[Dataset items]

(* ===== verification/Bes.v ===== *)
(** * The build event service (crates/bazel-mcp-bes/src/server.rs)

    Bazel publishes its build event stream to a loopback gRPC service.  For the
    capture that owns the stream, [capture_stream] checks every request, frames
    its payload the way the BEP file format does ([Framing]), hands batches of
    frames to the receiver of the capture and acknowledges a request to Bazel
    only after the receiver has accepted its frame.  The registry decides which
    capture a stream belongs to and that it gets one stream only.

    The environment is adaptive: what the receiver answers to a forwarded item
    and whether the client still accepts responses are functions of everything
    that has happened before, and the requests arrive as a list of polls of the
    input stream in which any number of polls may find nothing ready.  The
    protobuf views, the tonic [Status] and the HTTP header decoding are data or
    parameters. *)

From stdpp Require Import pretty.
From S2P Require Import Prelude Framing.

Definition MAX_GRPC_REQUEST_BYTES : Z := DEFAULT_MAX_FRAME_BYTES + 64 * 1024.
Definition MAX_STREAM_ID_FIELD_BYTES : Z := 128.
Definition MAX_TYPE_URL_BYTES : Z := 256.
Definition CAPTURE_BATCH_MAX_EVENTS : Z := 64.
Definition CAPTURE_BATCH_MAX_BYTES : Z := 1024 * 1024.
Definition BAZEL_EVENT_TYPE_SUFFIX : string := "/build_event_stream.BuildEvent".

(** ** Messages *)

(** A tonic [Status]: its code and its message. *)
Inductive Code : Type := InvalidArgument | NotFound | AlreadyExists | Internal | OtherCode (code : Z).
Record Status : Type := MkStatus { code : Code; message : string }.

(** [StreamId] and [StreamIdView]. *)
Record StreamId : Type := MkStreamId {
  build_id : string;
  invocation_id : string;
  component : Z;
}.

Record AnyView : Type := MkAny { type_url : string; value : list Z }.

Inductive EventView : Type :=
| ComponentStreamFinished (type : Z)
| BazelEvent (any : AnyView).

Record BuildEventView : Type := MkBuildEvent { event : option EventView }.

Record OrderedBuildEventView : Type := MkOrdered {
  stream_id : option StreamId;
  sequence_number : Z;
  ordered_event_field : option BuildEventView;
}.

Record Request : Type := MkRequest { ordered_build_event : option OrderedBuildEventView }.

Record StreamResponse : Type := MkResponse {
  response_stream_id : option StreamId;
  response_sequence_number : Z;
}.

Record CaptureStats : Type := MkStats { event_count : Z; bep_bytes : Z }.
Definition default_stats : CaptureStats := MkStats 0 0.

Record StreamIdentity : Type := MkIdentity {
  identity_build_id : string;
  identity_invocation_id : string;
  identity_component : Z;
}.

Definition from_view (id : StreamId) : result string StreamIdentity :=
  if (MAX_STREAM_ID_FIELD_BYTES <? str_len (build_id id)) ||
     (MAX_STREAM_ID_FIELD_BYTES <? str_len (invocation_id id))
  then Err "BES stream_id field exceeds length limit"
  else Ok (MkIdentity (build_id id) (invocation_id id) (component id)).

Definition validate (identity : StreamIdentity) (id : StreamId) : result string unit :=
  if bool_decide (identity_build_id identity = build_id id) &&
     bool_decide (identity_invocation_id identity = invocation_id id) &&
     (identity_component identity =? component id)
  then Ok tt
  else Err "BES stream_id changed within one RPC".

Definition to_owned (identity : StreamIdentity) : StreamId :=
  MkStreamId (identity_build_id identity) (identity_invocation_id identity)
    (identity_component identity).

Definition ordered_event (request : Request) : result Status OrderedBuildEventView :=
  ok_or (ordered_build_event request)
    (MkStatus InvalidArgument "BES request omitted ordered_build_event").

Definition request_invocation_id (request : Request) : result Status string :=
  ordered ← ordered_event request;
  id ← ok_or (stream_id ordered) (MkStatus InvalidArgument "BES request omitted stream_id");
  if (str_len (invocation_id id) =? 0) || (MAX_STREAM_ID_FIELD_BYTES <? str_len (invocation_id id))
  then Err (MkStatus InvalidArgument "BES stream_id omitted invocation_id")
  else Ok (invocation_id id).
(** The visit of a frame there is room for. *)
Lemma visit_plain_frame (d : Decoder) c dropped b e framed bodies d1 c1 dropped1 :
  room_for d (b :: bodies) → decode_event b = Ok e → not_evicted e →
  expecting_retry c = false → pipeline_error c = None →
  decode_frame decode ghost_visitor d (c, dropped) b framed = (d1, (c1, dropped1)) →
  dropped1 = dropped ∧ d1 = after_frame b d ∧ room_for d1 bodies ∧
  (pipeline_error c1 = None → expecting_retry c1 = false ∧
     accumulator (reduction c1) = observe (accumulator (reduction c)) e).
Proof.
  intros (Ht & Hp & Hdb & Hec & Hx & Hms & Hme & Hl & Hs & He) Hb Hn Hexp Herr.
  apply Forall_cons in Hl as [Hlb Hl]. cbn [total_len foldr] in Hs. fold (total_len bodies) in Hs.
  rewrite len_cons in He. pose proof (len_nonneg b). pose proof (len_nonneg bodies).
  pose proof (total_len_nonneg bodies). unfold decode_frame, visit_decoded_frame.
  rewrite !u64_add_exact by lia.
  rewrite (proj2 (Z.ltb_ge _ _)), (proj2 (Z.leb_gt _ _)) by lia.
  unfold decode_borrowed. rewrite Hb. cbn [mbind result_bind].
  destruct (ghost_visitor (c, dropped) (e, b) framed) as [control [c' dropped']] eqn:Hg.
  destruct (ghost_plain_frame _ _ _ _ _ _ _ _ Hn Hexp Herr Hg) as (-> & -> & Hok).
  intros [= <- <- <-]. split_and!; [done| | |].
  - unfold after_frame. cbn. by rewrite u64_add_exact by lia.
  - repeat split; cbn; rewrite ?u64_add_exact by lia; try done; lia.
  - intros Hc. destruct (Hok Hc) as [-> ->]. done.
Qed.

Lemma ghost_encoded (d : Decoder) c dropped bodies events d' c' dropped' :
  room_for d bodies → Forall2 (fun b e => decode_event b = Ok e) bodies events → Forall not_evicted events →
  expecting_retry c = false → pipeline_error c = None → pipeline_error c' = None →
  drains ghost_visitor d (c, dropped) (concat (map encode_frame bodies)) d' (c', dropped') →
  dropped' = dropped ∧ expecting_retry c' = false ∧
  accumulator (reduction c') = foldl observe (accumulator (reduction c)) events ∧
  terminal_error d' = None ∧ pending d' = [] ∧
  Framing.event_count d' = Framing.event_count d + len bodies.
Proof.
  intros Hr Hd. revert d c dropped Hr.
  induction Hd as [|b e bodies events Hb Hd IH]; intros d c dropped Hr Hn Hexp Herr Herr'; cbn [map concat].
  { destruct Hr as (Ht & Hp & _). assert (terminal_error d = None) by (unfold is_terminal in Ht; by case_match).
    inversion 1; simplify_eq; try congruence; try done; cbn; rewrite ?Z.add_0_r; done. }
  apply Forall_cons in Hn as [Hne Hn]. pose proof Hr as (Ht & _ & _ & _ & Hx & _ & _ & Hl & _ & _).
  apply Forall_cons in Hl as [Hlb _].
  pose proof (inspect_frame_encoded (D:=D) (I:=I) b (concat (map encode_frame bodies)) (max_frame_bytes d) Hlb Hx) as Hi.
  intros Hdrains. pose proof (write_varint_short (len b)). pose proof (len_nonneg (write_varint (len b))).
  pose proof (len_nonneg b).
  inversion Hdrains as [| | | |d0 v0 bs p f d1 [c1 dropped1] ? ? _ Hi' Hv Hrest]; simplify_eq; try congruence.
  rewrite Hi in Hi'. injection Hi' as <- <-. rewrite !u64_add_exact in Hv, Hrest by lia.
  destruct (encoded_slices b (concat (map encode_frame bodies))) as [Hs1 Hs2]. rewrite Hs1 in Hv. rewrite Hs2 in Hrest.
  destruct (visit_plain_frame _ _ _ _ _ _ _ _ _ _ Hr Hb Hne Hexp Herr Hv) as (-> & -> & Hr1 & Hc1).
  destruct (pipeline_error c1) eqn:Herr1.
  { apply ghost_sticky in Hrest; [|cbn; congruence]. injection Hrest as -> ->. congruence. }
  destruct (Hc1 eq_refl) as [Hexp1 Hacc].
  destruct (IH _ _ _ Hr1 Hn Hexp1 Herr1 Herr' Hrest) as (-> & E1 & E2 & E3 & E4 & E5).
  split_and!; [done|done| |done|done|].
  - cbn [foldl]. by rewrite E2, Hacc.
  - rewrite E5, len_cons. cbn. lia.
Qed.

= Your goal =
Your task is to quote, without any alteration, the lines running from the top of the records to the line that holds "frames to the", both included.

= Task output =
(* ===== verification/Bes.v ===== *)
(** * The build event service (crates/bazel-mcp-bes/src/server.rs)

    Bazel publishes its build event stream to a loopback gRPC service.  For the
    capture that owns the stream, [capture_stream] checks every request, frames
    its payload the way the BEP file format does ([Framing]), hands batches of
    frames to the receiver of the capture and acknowledges a request to Bazel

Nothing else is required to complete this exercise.